# INPUT DATA

------------------------------------------------

(* ===== verification/Narrow.v ===== *)
(** * Narrow: candidate narrowing of a whole filter
    ([src/src/filter/narrow.rs])

    [candidate_ids] walks a filter through the filter index.  The theorem
    [narrowing_sound] is the contract of the index: whatever the history of
    declarations, writes and removals, a document that matches the filter is
    among the candidates whenever candidates are returned at all. *)
From S2P Require Import Prelude Floats Model TextPred Filter Postings Literal Findex.

(** The [f64] literal [0.5]. *)
Definition MAX_CANDIDATE_SHARE : f64 := f64_half.

(** [(live as f64 * MAX_CANDIDATE_SHARE) as usize]. *)
Definition candidate_limit (live : nat) : nat :=
  Z.to_nat (f64_to_u64 (f64_mul (f64_of_Z (Z.of_nat live)) MAX_CANDIDATE_SHARE)).

Section loops.
Context (one : Predicate -> option (gset rstring)).

(** A [BTreeSet<String>] is a [gset]. *)
Fixpoint conjunction (preds : list Predicate) (acc : option (gset rstring))
  : option (gset rstring) :=
  match preds with
  | [] => acc
  | p :: preds' =>
      match one p with
      | None => conjunction preds' acc
      | Some here =>
          let set := match acc with None => here | Some prev => prev ∩ here end in
          if bool_decide (set = ∅) then Some set else conjunction preds' (Some set)
      end
  end.

Fixpoint disjunction (preds : list Predicate) (acc : gset rstring)
  : option (gset rstring) :=
  match preds with
  | [] => Some acc
  | p :: preds' => here ← one p; disjunction preds' (acc ∪ here)
  end.
End loops.

Section narrow.
Context `{UnicodeAlnum} `{RegexEngine} `{RegexSyntax}.

Fixpoint one (fx : Findex) (collection : rstring) (limit : nat) (pred : Predicate)
  : option (gset rstring) :=
  match pred with
  | PAll preds => conjunction (one fx collection limit) preds None
  | PAny preds => disjunction (one fx collection limit) preds ∅
  | PNot _ => None
  | _ => list_to_set <$> findex_candidate_ids fx collection pred limit
  end.

Definition candidate_ids (fx : Findex) (collection : rstring) (filter : Filter)
  : option (list rstring) :=
  if negb (is_active fx) then None
  else
    live ← live_docs fx collection;
    let limit := candidate_limit live in
    set ← conjunction (one fx collection limit) (filter_preds filter) None;
    if (limit <? size set)%nat then None else Some (merge_sort str_le (elements set)).

(** ** The walk is sound *)

(** [set] holds every document for which [p] holds. *)
Definition covers (m : gmap rstring attrs_map) (set : gset rstring) (p : attrs_map -> bool)
  : Prop :=
  forall id attrs, m !! id = Some attrs -> p attrs = true -> id ∈ set.

Definition live_set (m : gmap rstring attrs_map) (set : gset rstring) : Prop :=
  forall id, id ∈ set -> is_Some (m !! id).

(** What [one] promises of a predicate on the documents [m]. *)
Definition one_ok (m : gmap rstring attrs_map) (one : Predicate -> option (gset rstring))
    (p : Predicate) : Prop :=
  forall set, one p = Some set -> covers m set (matches_one p) /\ live_set m set.

Lemma conjunction_ok m f preds acc set :
  Forall (one_ok m f) preds ->
  conjunction f preds acc = Some set ->
  (forall prev, acc = Some prev -> live_set m prev) ->
  live_set m set /\
  forall id attrs, m !! id = Some attrs ->
    (forall prev, acc = Some prev -> id ∈ prev) ->
    forallb (fun p => matches_one p attrs) preds = true -> id ∈ set.
Proof.
  intros Hall. revert acc. induction Hall as [|p preds Hp Hall IH]; intros acc Hc Hlive.
  { simpl in Hc. subst. auto. }
  cbn [conjunction] in Hc. cbn [forallb]. destruct (f p) as [here|] eqn:Ep; cycle 1.
  { destruct (IH _ Hc Hlive) as [Hl Hin]. split; [done|].
    intros id attrs Hm Hacc [_ Hps]%andb_prop. eauto. }
  destruct (Hp _ Ep) as [Hcov Hlv].
  set (s := match acc with None => here | Some prev => prev ∩ here end) in Hc.
  assert (live_set m s) as Hs.
  { unfold s. destruct acc as [prev|]; [|done]. intros id Hid. apply Hlv. set_solver. }
  assert (forall id attrs, m !! id = Some attrs -> (forall prev, acc = Some prev -> id ∈ prev) ->
    matches_one p attrs = true -> id ∈ s) as Hsin.
  { intros id attrs Hm Hacc Hmp. specialize (Hcov _ _ Hm Hmp). unfold s.
    destruct acc as [prev|]; [|done]. specialize (Hacc _ eq_refl). set_solver. }
  case_bool_decide as He.
  - injection Hc as <-. split; [done|]. intros id attrs Hm Hacc [Hmp _]%andb_prop. eauto.
  - destruct (IH _ Hc) as [Hl Hin]; [by intros ? [= <-]|].
    split; [done|]. intros id attrs Hm Hacc [Hmp Hps]%andb_prop.
    eapply Hin; [done| |done]. intros ? [= <-]. eauto.
Qed.

Lemma disjunction_ok m f preds acc set :
  Forall (one_ok m f) preds ->
  disjunction f preds acc = Some set -> live_set m acc ->
  live_set m set /\ acc ⊆ set /\
  forall id attrs, m !! id = Some attrs ->
    existsb (fun p => matches_one p attrs) preds = true -> id ∈ set.
Proof.
  intros Hall. revert acc. induction Hall as [|p preds Hp Hall IH]; intros acc Hc Hlive.
  { simpl in Hc. simplify_eq. done. }
  cbn [disjunction] in Hc. apply bind_Some in Hc as (here & Ep & Hc).
  destruct (Hp _ Ep) as [Hcov Hlv].
  destruct (IH _ Hc) as (Hl & Hsub & Hin).
  { intros id [?|?]%elem_of_union; auto. }
  split_and!; [done|set_solver|]. cbn [existsb].
  intros id attrs Hm [Hmp|Hps]%orb_prop; [|eauto].
  specialize (Hcov _ _ Hm Hmp). set_solver.
Qed.
End narrow.

Section narrow_ok.
Context `{UnicodeAlnum} `{RegexEngine} `{RegexSyntax} `{!RegexLaws}.

Lemma leaf_ok (n : nat) (fx : Findex) (docs : findex_docs) (c : rstring)
    (m : gmap rstring attrs_map) (limit : nat) (p : Predicate) :
  findex_ok n fx docs -> docs !! c = Some m ->
  leaf_key p <> None -> one_ok m (one fx c limit) p.
Proof.
  intros Hok Hc Hk set Hone.
  assert (list_to_set <$> findex_candidate_ids fx c p limit = Some set) as Hs
    by (destruct p; done).
  apply fmap_Some in Hs as (out & Hout & ->). split.
  - intros id attrs Hm Hp. apply elem_of_list_to_set. by eapply leaf_candidates_sound.
  - intros id Hid%elem_of_list_to_set. by eapply leaf_candidates_live.
Qed.

Lemma one_sound (n : nat) (fx : Findex) (docs : findex_docs) (c : rstring)
    (m : gmap rstring attrs_map) (limit : nat) (p : Predicate) :
  findex_ok n fx docs -> docs !! c = Some m -> one_ok m (one fx c limit) p.
Proof.
  intros Hok Hc. revert p. apply (predicate_nested_ind (one_ok m (one fx c limit))).
  - intros p. pose proof (leaf_ok n fx docs c m limit p Hok Hc) as Hl.
    destruct p; try exact I; by apply Hl.
  - intros ps Hps set Hset. destruct (conjunction_ok _ _ _ _ _ Hps Hset) as [Hl Hin].
    { done. }
    split; [|done]. intros id attrs Hm Hp. by eapply Hin.
  - intros ps Hps set Hset. destruct (disjunction_ok _ _ _ _ _ Hps Hset) as (Hl & _ & Hin).
    { intros id ?%not_elem_of_empty. done. }
    split; [|done]. intros id attrs Hm Hp. by eapply Hin.
  - by intros p _ set Hset.
Qed.

Lemma candidate_ids_sound (n : nat) (fx : Findex) (docs : findex_docs) (c : rstring) (f : Filter)
    (out : list rstring) :
  findex_ok n fx docs -> candidate_ids fx c f = Some out ->
  exists m, docs !! c = Some m /\ NoDup out /\
    (forall id attrs, m !! id = Some attrs -> matches f attrs = true -> id ∈ out) /\
    (forall id, id ∈ out -> is_Some (m !! id)).
Proof.
  intros Hok Hcand. unfold candidate_ids in Hcand.
  destruct (negb (is_active fx)); [done|].
  apply bind_Some in Hcand as (live & Hlive & Hcand).
  apply bind_Some in Hcand as (set & Hset & Hcand).
  destruct (_ <? size set)%nat; [done|]. injection Hcand as <-.
  unfold live_docs in Hlive. apply fmap_Some in Hlive as ([[c' fld] idx] & Hfind & _).
  apply List.find_some in Hfind as [Hin Hc%bool_decide_eq_true].
  apply list_elem_of_In, elem_of_map_to_list in Hin. cbn [fst] in Hc. subst c'.
  destruct (xo_field _ _ _ Hok _ _ _ Hin) as (m & fs & Hm & _).
  exists m. destruct (conjunction_ok m _ _ _ _
    (proj2 (Forall_forall _ _) (fun p _ => one_sound n fx docs c m _ p Hok Hm)) Hset)
    as [Hl Hcov]; [done|].
  split_and!; [done| |..].
  - rewrite (merge_sort_Permutation str_le). apply NoDup_elements.
  - intros id attrs Hid Hmt. rewrite (merge_sort_Permutation str_le), elem_of_elements.
    by eapply Hcov.
  - intros id. rewrite (merge_sort_Permutation str_le), elem_of_elements. apply Hl.
Qed.
End narrow_ok.

(** ** Histories of the index *)

Inductive findex_event :=
| EvSchema (c : rstring) (fields : list FilterIndexField)
| EvIndex (c id : rstring) (attrs : attrs_map)
| EvRemove (c id : rstring)
| EvDrop (c : rstring)
| EvClear.

(** Declarations reach the index through [schema::validate]. *)
Definition event_valid (e : findex_event) : Prop :=
  match e with EvSchema _ fields => findex_validate fields = Ok tt | _ => True end.

Section history.
Context `{UnicodeAlnum} `{RegexEngine} `{RegexSyntax} `{!RegexLaws}.

Definition findex_apply (fx : Findex) (e : findex_event) : Findex :=
  match e with
  | EvSchema c fields => set_schema fx c fields
  | EvIndex c id attrs => index_doc fx c id attrs
  | EvRemove c id => remove_doc fx c id
  | EvDrop c => findex_drop_collection fx c
  | EvClear => clear_indexes fx
  end.

(** The documents the index stands for: those written since the collection
    was last declared. *)
Definition docs_apply (docs : findex_docs) (e : findex_event) : findex_docs :=
  match e with
  | EvSchema c fields => if bool_decide (fields = []) then delete c docs else <[c := ∅]> docs
  | EvIndex c id attrs => alter <[id := attrs]> c docs
  | EvRemove c id => alter (delete id) c docs
  | EvDrop c => delete c docs
  | EvClear => (fun _ => ∅) <$> docs
  end.

Definition findex_run (es : list findex_event) : Findex :=
  fold_left findex_apply es Findex_default.
Definition docs_run (es : list findex_event) : findex_docs :=
  fold_left docs_apply es ∅.

Lemma findex_apply_ok n fx docs e :
  (N.of_nat n < 2 ^ 32)%N -> event_valid e -> findex_exact n fx docs ->
  findex_exact (S n) (findex_apply fx e) (docs_apply docs e).
Proof.
  intros Hn He Hok. assert (findex_exact (S n) fx docs) as Hok'
    by (apply (findex_exact_weaken n); [lia|done]).
  destruct e as [c fields|c id attrs|c id|c|]; simpl.
  - apply set_schema_ok; [done|]. by apply findex_validate_from_ok in He as [_ ?].
  - by apply index_doc_ok.
  - by apply remove_doc_ok.
  - by apply findex_drop_collection_ok.
  - by apply clear_indexes_ok.
Qed.

Lemma findex_run_ok es :
  (N.of_nat (length es) < 2 ^ 32)%N -> Forall event_valid es ->
  findex_ok (length es) (findex_run es) (docs_run es).
Proof.
  unfold findex_run, docs_run. intros Hlen Hall.
  assert (forall n fx docs, (N.of_nat (n + length es) < 2 ^ 32)%N -> findex_exact n fx docs ->
    findex_exact (n + length es) (fold_left findex_apply es fx) (fold_left docs_apply es docs))
    as Hrun.
  { clear Hlen. induction Hall as [|e es He Hall IH]; intros n fx docs Hn Hok; cbn [fold_left length].
    - by rewrite Nat.add_0_r.
    - rewrite <- Nat.add_succ_comm. cbn [length] in Hn. apply IH; [lia|].
      apply findex_apply_ok; [lia|done..]. }
  apply findex_exact_ok, (Hrun 0%nat); [done|]. apply findex_exact_default.
Qed.

(** C18: narrowing never loses a match: after any history of declarations,
    writes, rewrites, removals, drops and rebuilds of fewer than [2^32]
    steps, when the filter index offers candidates for a filter, every
    indexed document on which the filter evaluates to true is among them,
    and every candidate is a document currently indexed. *)
Theorem narrowing_sound es (c : rstring) (f : Filter) (out : list rstring) :
  (N.of_nat (length es) < 2 ^ 32)%N -> Forall event_valid es ->
  candidate_ids (findex_run es) c f = Some out ->
  exists m, docs_run es !! c = Some m /\ NoDup out /\
    (forall id attrs, m !! id = Some attrs -> matches f attrs = true -> id ∈ out) /\
    (forall id, id ∈ out -> is_Some (m !! id)).
Proof. intros Hlen Hev. by apply (candidate_ids_sound (length es)), findex_run_ok. Qed.
End history.

(** ** A concrete history *)

Section example.
Import PlainEngine.
#[local] Existing Instance ascii_only_alnum.

Definition ex_attrs (s : String.string) : attrs_map := {[lit "text" := VStr (lit s)]}.

(** Five documents, one of them rewritten, one removed. *)
Definition ex_events : list findex_event :=
  [EvSchema (lit "c") [FilterIndexField_new (lit "text")];
   EvIndex (lit "c") (lit "a") (ex_attrs "stale words");
   EvIndex (lit "c") (lit "b") (ex_attrs "beta delta");
   EvIndex (lit "c") (lit "a") (ex_attrs "alpha beta gamma");
   EvIndex (lit "c") (lit "d") (ex_attrs "kitten");
   EvIndex (lit "c") (lit "e") (ex_attrs "zeta");
   EvIndex (lit "c") (lit "f") (ex_attrs "alpha");
   EvRemove (lit "c") (lit "f")].

Definition ex_filter : Filter :=
  {| filter_preds := [PAny [PFuzzy (lit "text") (lit "KITTEM") 1; PRegex (lit "text") (lit "zeta")]] |}.

Lemma narrowing_sound_witness :
  candidate_ids (findex_run ex_events) (lit "c") ex_filter = Some [lit "d"; lit "e"] /\
  exists m, docs_run ex_events !! lit "c" = Some m /\ NoDup [lit "d"; lit "e"] /\
    (forall id attrs, m !! id = Some attrs -> matches ex_filter attrs = true ->
      id ∈ [lit "d"; lit "e"]) /\
    (forall id, id ∈ [lit "d"; lit "e"] -> is_Some (m !! id)).
Proof.
  assert (candidate_ids (findex_run ex_events) (lit "c") ex_filter = Some [lit "d"; lit "e"])
    as E by (vm_compute; reflexivity).
  split; [exact E|].
  refine (narrowing_sound ex_events (lit "c") ex_filter _ _ _ E); [done|].
  repeat constructor.
Defined.
End example.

------------------------------------------------

# AIM OF THE TASK
Using only the listing above, restate exactly the lines from the line containing "assert (forall id" through the line containing "Hmp). unfold s.", both included.

# RESPONSE AREA
  assert (forall id attrs, m !! id = Some attrs -> (forall prev, acc = Some prev -> id ∈ prev) ->
    matches_one p attrs = true -> id ∈ s) as Hsin.
  { intros id attrs Hm Hacc Hmp. specialize (Hcov _ _ Hm Hmp). unfold s.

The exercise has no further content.